Anyway, I'm not arguing for smoking (I've already said it's a mug's game), what I'm pointing out is that when ASH or pc politician born-again-non-smokers and the like throw at us a figure of 37,000 deaths per year from lung cancer they are infering that those deaths are all due to the fags. Maybe they are, but the half in the 70-79 bracket were also in the average age of dying bracket too.

Watched Billy Connolly the other night. He was talking about eating brown bread rather than white and how we're lectured about eating correctly and this enabling us to live longer. What is not pointed out is that you don't have those extra years when you're 25 and shagging like a rabbit - you get the extra years when you're 80 and pissing your trousers. Great.

dave hutchinson said...

True enough, Neal.

Connolly's good on the little indignities of aging, isn't he? Back in my 20s and 30s that stuff just seemed funny; now it looks like prophecy.

Alex Cull said...

A lot of the arguments boil down to having the right to do what we want, e.g. the right to smoke vs the right to breathe smoke-free air, just like the right to listen to drums & bass at full volume vs the right to peace and quiet.
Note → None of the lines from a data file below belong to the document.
(* ===== verification/Disk.v ===== *)
(** * The disk and the block manager

    Classes [disk] and [block_manager] of src/lab41/inode_manager.{h,cc}: an
    array of 512-byte blocks, the table of blocks in use, allocation and
    release, and the lemmas on words stored in a block that the inode layer
    builds on. *)

From S2P Require Import Prelude.

(** ** Layout constants (inode_manager.h) *)

Definition DISK_SIZE : Z := 1024 * 1024 * 16.
Definition BLOCK_SIZE : Z := 512.
Definition BLOCK_NUM : Z := DISK_SIZE / BLOCK_SIZE.
Definition INODE_NUM : Z := 1024.
Definition IPB : Z := 1.
Definition BPB : Z := BLOCK_SIZE * 8.
Definition IBLOCK (i nblocks : Z) : Z := nblocks / BPB + i / IPB + 3.
Definition NDIRECT : Z := 100.
Definition NINDIRECT : Z := BLOCK_SIZE / 4.
Definition MAXFILE : Z := NDIRECT + NINDIRECT.

(** [superblock_t] *)
Record superblock := Superblock { sb_size : Z; sb_nblocks : Z; sb_ninodes : Z }.

Definition FILEBLOCK (sb : superblock) : Z := IBLOCK (sb_ninodes sb) (sb_nblocks sb).

(** What the code reads from its surroundings: the clock at the n-th call of
    [time] and the bytes found in a local [char buf[BLOCK_SIZE]] that is used
    before it is written. *)
Class Env := {
  clock : nat -> Z;
  stack : nat -> bytes;
  length_stack : forall n, length (stack n) = 512%nat }.

(** ** disk *)

Definition zero_block : bytes := replicate 512 x00.

(** [blocks]: a block that was never written is zero ([disk::disk]). *)
Abbreviation disk := (gmap Z bytes).
Definition new_disk : disk := ∅.
Definition blk (d : disk) (id : Z) : bytes := default zero_block (d !! id).

Definition on_disk (id : Z) : bool := (0 <=? id) && (id <? BLOCK_NUM).

(** [disk::read_block]: the buffer after the call. *)
Definition disk_read_block (d : disk) (id : Z) (buf : bytes) : bytes :=
  if on_disk id then blk d id else buf.

Definition disk_write_block (d : disk) (id : Z) (buf : bytes) : disk :=
  if on_disk id then <[id := buf]> d else d.

(** ** block_manager *)

(** [ticks] counts the uses of the surroundings. *)
Record bmgr := Bmgr {
  bm_d : disk; using_blocks : gmap Z Z; bm_sb : superblock; ticks : nat }.

Definition in_use (u : gmap Z Z) (id : Z) : Z := default 0 (u !! id).

(** The scan of [alloc_block]: the first of [n] blocks from [i] not in use. *)
Fixpoint find_free (u : gmap Z Z) (n : nat) (i : Z) : option Z :=
  match n with
  | O => None
  | S n' => if in_use u i =? 0 then Some i else find_free u n' (i + 1)
  end.

(** The block allocated, 0 when there is none. *)
Definition alloc_block : M bmgr Z := fun s =>
  let lo := FILEBLOCK (bm_sb s) in
  match find_free (using_blocks s) (Z.to_nat (BLOCK_NUM - lo)) lo with
  | Some i => Ok (i, Bmgr (bm_d s) (<[i := 1]> (using_blocks s)) (bm_sb s) (ticks s))
  | None => Ok (0, s)
  end.

Definition free_block (id : Z) : M bmgr unit := fun s =>
  Ok (tt, Bmgr (bm_d s) (<[id := 0]> (using_blocks s)) (bm_sb s) (ticks s)).

Definition read_block (id : Z) (buf : bytes) : M bmgr bytes := fun s =>
  Ok (disk_read_block (bm_d s) id buf, s).

Definition write_block (id : Z) (buf : bytes) : M bmgr unit := fun s =>
  Ok (tt, Bmgr (disk_write_block (bm_d s) id buf) (using_blocks s) (bm_sb s) (ticks s)).

(** The superblock on disk: its three words, then the 500 bytes that follow
    [sb] in memory, [junk]. *)
Definition sb_bytes (sb : superblock) (junk : bytes) : bytes :=
  le_enc 4 (sb_size sb) ++ le_enc 4 (sb_nblocks sb) ++ le_enc 4 (sb_ninodes sb) ++
  take 500 junk.

Definition default_sb : superblock := Superblock (BLOCK_SIZE * BLOCK_NUM) BLOCK_NUM INODE_NUM.

(** [for (i = 0; i < FILEBLOCK; i++) using_blocks[i] = 1] *)
Fixpoint mark_used (n : nat) (i : Z) (u : gmap Z Z) : gmap Z Z :=
  match n with O => u | S n' => mark_used n' (i + 1) (<[i := 1]> u) end.

Definition new_bmgr (junk : bytes) : bmgr :=
  Bmgr (disk_write_block new_disk 1 (sb_bytes default_sb junk))
       (mark_used (Z.to_nat (FILEBLOCK default_sb)) 0 ∅) default_sb 0.

(** An uninitialised local block, the current time. *)
Definition local_block `{Env} : M bmgr bytes := fun s =>
  Ok (stack (ticks s), Bmgr (bm_d s) (using_blocks s) (bm_sb s) (S (ticks s))).
Definition time_now `{Env} : M bmgr Z := fun s =>
  Ok (u32 (clock (ticks s)), Bmgr (bm_d s) (using_blocks s) (bm_sb s) (S (ticks s))).

(** ** Words in a block *)

(** [((uint32_t * )buf)[n]] and its assignment. *)
Definition word_at (b : bytes) (n : nat) : Z := le_dec (take 4 (drop (4 * n) b)).
Definition set_word (b : bytes) (n : nat) (v : Z) : bytes :=
  take (4 * n) b ++ le_enc 4 v ++ drop (4 * n + 4) b.

Lemma length_set_word b n v : (4 * n + 4 <= length b)%nat -> length (set_word b n v) = length b.
Proof. intros. unfold set_word. len. Qed.

Lemma word_at_range b n : 0 <= word_at b n < 2 ^ 32.
Proof.
  unfold word_at. pose proof (le_dec_range (take 4 (drop (4 * n) b))) as Hr.
  split; [lia|]. eapply Z.lt_le_trans; [apply Hr|].
  replace (2 ^ 32) with (256 ^ 4) by lia. apply Z.pow_le_mono_r; [lia|].
  rewrite length_take. lia.
Qed.

(** A word inside the first or the second part of a concatenation. *)
Lemma word_at_app_l a b n : (4 * n + 4 <= length a)%nat -> word_at (a ++ b) n = word_at a n.
Proof.
  intros. unfold word_at. rewrite drop_app_le by lia. rewrite take_app_le; [done|len].
Qed.

Lemma word_at_app_r a b n m : (length a = 4 * m)%nat -> (m <= n)%nat ->
  word_at (a ++ b) n = word_at b (n - m).
Proof.
  intros Ha Hn. unfold word_at. rewrite drop_app_ge by lia. do 3 f_equal. lia.
Qed.

Lemma word_at_enc v b : word_at (le_enc 4 v ++ b) 0 = u32 v.
Proof.
  unfold word_at. rewrite drop_0, take_app_exact by done.
  by rewrite le_dec_enc.
Qed.

Lemma word_at_take b n m : (4 * m + 4 <= n)%nat -> word_at (take n b) m = word_at b m.
Proof. intros. unfold word_at. rewrite skipn_firstn_comm, take_take. do 2 f_equal. lia. Qed.

Lemma word_at_drop b n m : word_at (drop (4 * n) b) m = word_at b (n + m).
Proof. unfold word_at. rewrite drop_drop. do 3 f_equal. lia. Qed.

Lemma word_at_set_eq b n v : (4 * n + 4 <= length b)%nat -> word_at (set_word b n v) n = u32 v.
Proof.
  intros. unfold set_word. rewrite (word_at_app_r _ _ _ n) by len.
  rewrite Nat.sub_diag. apply word_at_enc.
Qed.

Lemma word_at_set_ne b n m v : (4 * n + 4 <= length b)%nat -> n <> m ->
  word_at (set_word b n v) m = word_at b m.
Proof.
  intros Hb Hne. unfold set_word. destruct (decide (m < n)%nat).
  - rewrite word_at_app_l by len. apply word_at_take. lia.
  - rewrite (word_at_app_r _ _ _ n) by len.
    rewrite (word_at_app_r _ _ _ 1) by (try done; lia).
    replace (4 * n + 4)%nat with (4 * (n + 1))%nat by lia. rewrite word_at_drop. f_equal. lia.
Qed.

(** The words of an encoded list. *)
Lemma words_cons v ws : concat (le_enc 4 <$> v :: ws) = le_enc 4 v ++ concat (le_enc 4 <$> ws).
Proof. reflexivity. Qed.

Lemma word_at_words ws b n w : ws !! n = Some w ->
  word_at (concat (le_enc 4 <$> ws) ++ b) n = u32 w.
Proof.
  revert n. induction ws as [|v ws IH]; intros n Hn; [done|].
  rewrite words_cons, <- app_assoc. destruct n as [|n]; simpl in Hn.
  - simplify_eq. apply word_at_enc.
  - rewrite (word_at_app_r _ _ _ 1) by (try done; lia). simpl (_ - 1)%nat.
    rewrite Nat.sub_0_r. by apply IH.
Qed.

Lemma length_words ws : length (concat (le_enc 4 <$> ws)) = (4 * length ws)%nat.
Proof. 
  induction ws as [|v ws IH]; [done|]. rewrite words_cons, length_app, length_le_enc, IH.
  cbn [length]. lia.
Qed.

(** ** Blocks *)

Definition disk_ok (d : disk) : Prop := forall id, length (blk d id) = 512%nat.

Lemma blk_write d id b id' : on_disk id = true ->
  blk (disk_write_block d id b) id' = if decide (id = id') then b else blk d id'.
Proof.
  intros Ho. unfold disk_write_block, blk. rewrite Ho.
  destruct (decide (id = id')) as [->|Hne]; [by rewrite lookup_insert_eq | by rewrite lookup_insert_ne].
Qed.

Lemma disk_ok_write d id b : disk_ok d -> length b = 512%nat -> disk_ok (disk_write_block d id b).
Proof.
  intros Hd Hb id'. destruct (on_disk id) eqn:Ho; [|unfold disk_write_block; by rewrite Ho].
  rewrite blk_write by done. by destruct (decide _).
Qed.

(** Read back what was written; other blocks keep their contents. *)
Lemma disk_read_write d id b id' buf : on_disk id = true -> on_disk id' = true ->
  disk_read_block (disk_write_block d id b) id' buf = if decide (id = id') then b else blk d id'.
Proof. intros Ho Ho'. unfold disk_read_block. rewrite Ho'. by apply blk_write. Qed.

(** ** Allocation *)

Definition free_list (u : gmap Z Z) (n : nat) (i : Z) : list Z :=
  filter (fun b => in_use u b = 0) (seqZ i (Z.of_nat n)).

Lemma seqZ_S i n : seqZ i (Z.of_nat (S n)) = i :: seqZ (i + 1) (Z.of_nat n).
Proof. rewrite seqZ_cons by lia. f_equal. f_equal; lia. Qed.

Lemma find_free_Some u n i b : find_free u n i = Some b ->
  i <= b < i + Z.of_nat n /\ in_use u b = 0 /\ exists l, free_list u n i = b :: l.
Proof.
  revert i. induction n as [|n IH]; intros i Hf; [done|]. unfold free_list. rewrite seqZ_S.
  simpl in Hf. rewrite filter_cons. destruct (Z.eqb_spec (in_use u i) 0).
  - simplify_eq. destruct (decide _); [|done]. split; [lia|]. split; [done|]. eauto.
  - apply IH in Hf as (? & ? & ?). destruct (decide _); [done|]. split; [lia|]. auto.
Qed.

Lemma find_free_None u n i : find_free u n i = None <-> free_list u n i = [].
Proof.
  revert i. induction n as [|n IH]; intros i; [done|]. unfold free_list. rewrite seqZ_S.
  simpl. rewrite filter_cons. destruct (Z.eqb_spec (in_use u i) 0); destruct (decide _); try done.
Qed.

Lemma in_use_insert u i v b : in_use (<[i := v]> u) b = if decide (i = b) then v else in_use u b.
Proof.
  unfold in_use. destruct (decide (i = b)) as [->|]; [by rewrite lookup_insert_eq | by rewrite lookup_insert_ne].
Qed.

Lemma free_list_alloc u n i b l : free_list u n i = b :: l ->
  free_list (<[b := 1]> u) n i = l.
Proof.
  unfold free_list. pose proof (NoDup_seqZ i (Z.of_nat n)) as Hn. revert Hn.
  generalize (seqZ i (Z.of_nat n)). intros L. induction L as [|x L IH]; intros Hn Hf; [done|].
  apply NoDup_cons in Hn as [Hx Hn]. rewrite filter_cons in *. rewrite in_use_insert.
  destruct (decide (in_use u x = 0)) as [Hz|Hz].
  - simplify_eq. rewrite (decide_True (P := b = b)) by done.
    rewrite (decide_False (P := 1 = 0)) by done.
    apply filter_ext_elem. intros y Hy. rewrite in_use_insert.
    rewrite decide_False; [done|]. by intros ->.
  - destruct (decide (b = x)) as [->|].
    + exfalso. assert (x ∈ filter (fun b => in_use u b = 0) L) as Hin by (rewrite Hf; left).
      by apply list_elem_of_filter in Hin as [? _].
    + rewrite decide_False by done. by apply IH.
Qed.

(** The blocks that can still be allocated. *)
Definition free_blocks (s : bmgr) : list Z :=
  free_list (using_blocks s) (Z.to_nat (BLOCK_NUM - FILEBLOCK (bm_sb s))) (FILEBLOCK (bm_sb s)).

(** [alloc_block] returns a block that was free and takes it off the list; it
    returns 0 only when none is left. *)
Lemma alloc_block_ok s b l : free_blocks s = b :: l ->
  alloc_block s = Ok (b, Bmgr (bm_d s) (<[b := 1]> (using_blocks s)) (bm_sb s) (ticks s)) /\
  free_blocks (Bmgr (bm_d s) (<[b := 1]> (using_blocks s)) (bm_sb s) (ticks s)) = l /\
  FILEBLOCK (bm_sb s) <= b < BLOCK_NUM /\ in_use (using_blocks s) b = 0.
Proof.
  unfold free_blocks, alloc_block. intros Hf. simpl.
  destruct (find_free _ _ _) as [i|] eqn:E.
  - apply find_free_Some in E as (Hr & Hu & l' & Hl). rewrite Hf in Hl. simplify_eq.
    split_and!; [done | by apply free_list_alloc | lia | lia | done].
  - apply find_free_None in E. by rewrite E in Hf.
Qed.

Lemma alloc_block_full s : free_blocks s = [] -> alloc_block s = Ok (0, s).
Proof.
  unfold free_blocks, alloc_block. intros Hf%find_free_None. by rewrite Hf.
Qed.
I'm generally on the smoke-free and peace-and-quiet ends of those spectrums, but can see the others' points of view too.

There's room for both positions, surely. Better engineered buildings, and changes to the way we use space would help, rather than just lecturing people to stop.

NB. Why don't Monsanto, or similar gene-engineering giant corporation, produce a cigarette that delivers a nicotine hit but emits nothing but inert gases smelling of something pleasant, e.g. uh, I don't know, chips?